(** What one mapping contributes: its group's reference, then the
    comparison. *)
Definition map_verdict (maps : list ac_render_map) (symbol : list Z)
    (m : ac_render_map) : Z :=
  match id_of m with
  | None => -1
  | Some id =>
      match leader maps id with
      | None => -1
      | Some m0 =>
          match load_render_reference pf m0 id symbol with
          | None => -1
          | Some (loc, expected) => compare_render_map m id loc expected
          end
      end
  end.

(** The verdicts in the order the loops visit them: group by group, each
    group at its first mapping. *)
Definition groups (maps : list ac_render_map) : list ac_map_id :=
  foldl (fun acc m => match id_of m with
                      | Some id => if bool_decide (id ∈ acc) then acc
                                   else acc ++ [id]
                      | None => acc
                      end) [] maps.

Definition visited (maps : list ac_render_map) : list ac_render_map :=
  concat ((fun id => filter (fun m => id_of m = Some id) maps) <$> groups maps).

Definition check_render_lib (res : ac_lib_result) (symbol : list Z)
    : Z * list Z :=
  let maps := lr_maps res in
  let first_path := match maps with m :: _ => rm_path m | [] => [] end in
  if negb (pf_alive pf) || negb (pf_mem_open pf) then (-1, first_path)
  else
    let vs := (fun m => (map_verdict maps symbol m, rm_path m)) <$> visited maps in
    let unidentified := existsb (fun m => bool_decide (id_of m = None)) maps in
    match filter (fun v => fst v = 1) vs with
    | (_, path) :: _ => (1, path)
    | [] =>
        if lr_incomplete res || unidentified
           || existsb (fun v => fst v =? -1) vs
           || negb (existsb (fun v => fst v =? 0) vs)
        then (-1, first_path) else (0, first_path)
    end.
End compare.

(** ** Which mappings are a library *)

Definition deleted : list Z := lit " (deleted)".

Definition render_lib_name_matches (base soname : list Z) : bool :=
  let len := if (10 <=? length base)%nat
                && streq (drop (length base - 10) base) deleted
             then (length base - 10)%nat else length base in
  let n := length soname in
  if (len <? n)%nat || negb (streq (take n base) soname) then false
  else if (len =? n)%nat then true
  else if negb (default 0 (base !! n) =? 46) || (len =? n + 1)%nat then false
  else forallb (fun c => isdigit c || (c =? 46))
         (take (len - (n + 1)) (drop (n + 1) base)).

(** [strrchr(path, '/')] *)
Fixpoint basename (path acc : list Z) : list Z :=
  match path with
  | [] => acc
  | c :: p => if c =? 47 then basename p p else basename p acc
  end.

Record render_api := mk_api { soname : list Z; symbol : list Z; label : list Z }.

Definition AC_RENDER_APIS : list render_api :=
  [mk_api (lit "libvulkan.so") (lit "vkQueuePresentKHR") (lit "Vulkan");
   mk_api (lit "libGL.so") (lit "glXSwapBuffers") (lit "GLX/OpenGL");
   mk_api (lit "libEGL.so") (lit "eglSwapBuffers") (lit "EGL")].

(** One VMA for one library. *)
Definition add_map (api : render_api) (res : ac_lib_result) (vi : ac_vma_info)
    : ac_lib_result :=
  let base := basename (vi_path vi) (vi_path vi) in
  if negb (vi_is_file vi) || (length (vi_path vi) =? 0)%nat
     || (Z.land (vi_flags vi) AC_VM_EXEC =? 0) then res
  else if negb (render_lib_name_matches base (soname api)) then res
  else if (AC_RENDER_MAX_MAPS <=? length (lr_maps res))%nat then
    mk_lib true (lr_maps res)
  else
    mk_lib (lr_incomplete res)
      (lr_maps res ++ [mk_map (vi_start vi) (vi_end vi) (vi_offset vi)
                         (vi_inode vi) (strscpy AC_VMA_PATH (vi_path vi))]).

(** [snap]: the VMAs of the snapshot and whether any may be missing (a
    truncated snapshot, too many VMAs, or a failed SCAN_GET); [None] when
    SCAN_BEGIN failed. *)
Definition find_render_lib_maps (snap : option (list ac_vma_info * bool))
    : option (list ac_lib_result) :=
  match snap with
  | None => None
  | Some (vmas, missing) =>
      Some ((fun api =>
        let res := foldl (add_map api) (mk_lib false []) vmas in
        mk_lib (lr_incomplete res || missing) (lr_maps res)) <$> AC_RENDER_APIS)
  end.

■ **What to do**: Give back all the records above exactly as they were written.

■ **Answer space**:
(** What one mapping contributes: its group's reference, then the
    comparison. *)
Definition map_verdict (maps : list ac_render_map) (symbol : list Z)
    (m : ac_render_map) : Z :=
  match id_of m with
  | None => -1
  | Some id =>
      match leader maps id with
      | None => -1
      | Some m0 =>
          match load_render_reference pf m0 id symbol with
          | None => -1
          | Some (loc, expected) => compare_render_map m id loc expected
          end
      end
  end.

(** The verdicts in the order the loops visit them: group by group, each
    group at its first mapping. *)
Definition groups (maps : list ac_render_map) : list ac_map_id :=
  foldl (fun acc m => match id_of m with
                      | Some id => if bool_decide (id ∈ acc) then acc
                                   else acc ++ [id]
                      | None => acc
                      end) [] maps.

Definition visited (maps : list ac_render_map) : list ac_render_map :=
  concat ((fun id => filter (fun m => id_of m = Some id) maps) <$> groups maps).

Definition check_render_lib (res : ac_lib_result) (symbol : list Z)
    : Z * list Z :=
  let maps := lr_maps res in
  let first_path := match maps with m :: _ => rm_path m | [] => [] end in
  if negb (pf_alive pf) || negb (pf_mem_open pf) then (-1, first_path)
  else
    let vs := (fun m => (map_verdict maps symbol m, rm_path m)) <$> visited maps in
    let unidentified := existsb (fun m => bool_decide (id_of m = None)) maps in
    match filter (fun v => fst v = 1) vs with
    | (_, path) :: _ => (1, path)
    | [] =>
        if lr_incomplete res || unidentified
           || existsb (fun v => fst v =? -1) vs
           || negb (existsb (fun v => fst v =? 0) vs)
        then (-1, first_path) else (0, first_path)
    end.
End compare.

(** ** Which mappings are a library *)

Definition deleted : list Z := lit " (deleted)".

Definition render_lib_name_matches (base soname : list Z) : bool :=
  let len := if (10 <=? length base)%nat
                && streq (drop (length base - 10) base) deleted
             then (length base - 10)%nat else length base in
  let n := length soname in
  if (len <? n)%nat || negb (streq (take n base) soname) then false
  else if (len =? n)%nat then true
  else if negb (default 0 (base !! n) =? 46) || (len =? n + 1)%nat then false
  else forallb (fun c => isdigit c || (c =? 46))
         (take (len - (n + 1)) (drop (n + 1) base)).

(** [strrchr(path, '/')] *)
Fixpoint basename (path acc : list Z) : list Z :=
  match path with
  | [] => acc
  | c :: p => if c =? 47 then basename p p else basename p acc
  end.

Record render_api := mk_api { soname : list Z; symbol : list Z; label : list Z }.

Definition AC_RENDER_APIS : list render_api :=
  [mk_api (lit "libvulkan.so") (lit "vkQueuePresentKHR") (lit "Vulkan");
   mk_api (lit "libGL.so") (lit "glXSwapBuffers") (lit "GLX/OpenGL");
   mk_api (lit "libEGL.so") (lit "eglSwapBuffers") (lit "EGL")].

(** One VMA for one library. *)
Definition add_map (api : render_api) (res : ac_lib_result) (vi : ac_vma_info)
    : ac_lib_result :=
  let base := basename (vi_path vi) (vi_path vi) in
  if negb (vi_is_file vi) || (length (vi_path vi) =? 0)%nat
     || (Z.land (vi_flags vi) AC_VM_EXEC =? 0) then res
  else if negb (render_lib_name_matches base (soname api)) then res
  else if (AC_RENDER_MAX_MAPS <=? length (lr_maps res))%nat then
    mk_lib true (lr_maps res)
  else
    mk_lib (lr_incomplete res)
      (lr_maps res ++ [mk_map (vi_start vi) (vi_end vi) (vi_offset vi)
                         (vi_inode vi) (strscpy AC_VMA_PATH (vi_path vi))]).

(** [snap]: the VMAs of the snapshot and whether any may be missing (a
    truncated snapshot, too many VMAs, or a failed SCAN_GET); [None] when
    SCAN_BEGIN failed. *)
Definition find_render_lib_maps (snap : option (list ac_vma_info * bool))
    : option (list ac_lib_result) :=
  match snap with
  | None => None
  | Some (vmas, missing) =>
      Some ((fun api =>
        let res := foldl (add_map api) (mk_lib false []) vmas in
        mk_lib (lr_incomplete res || missing) (lr_maps res)) <$> AC_RENDER_APIS)
  end.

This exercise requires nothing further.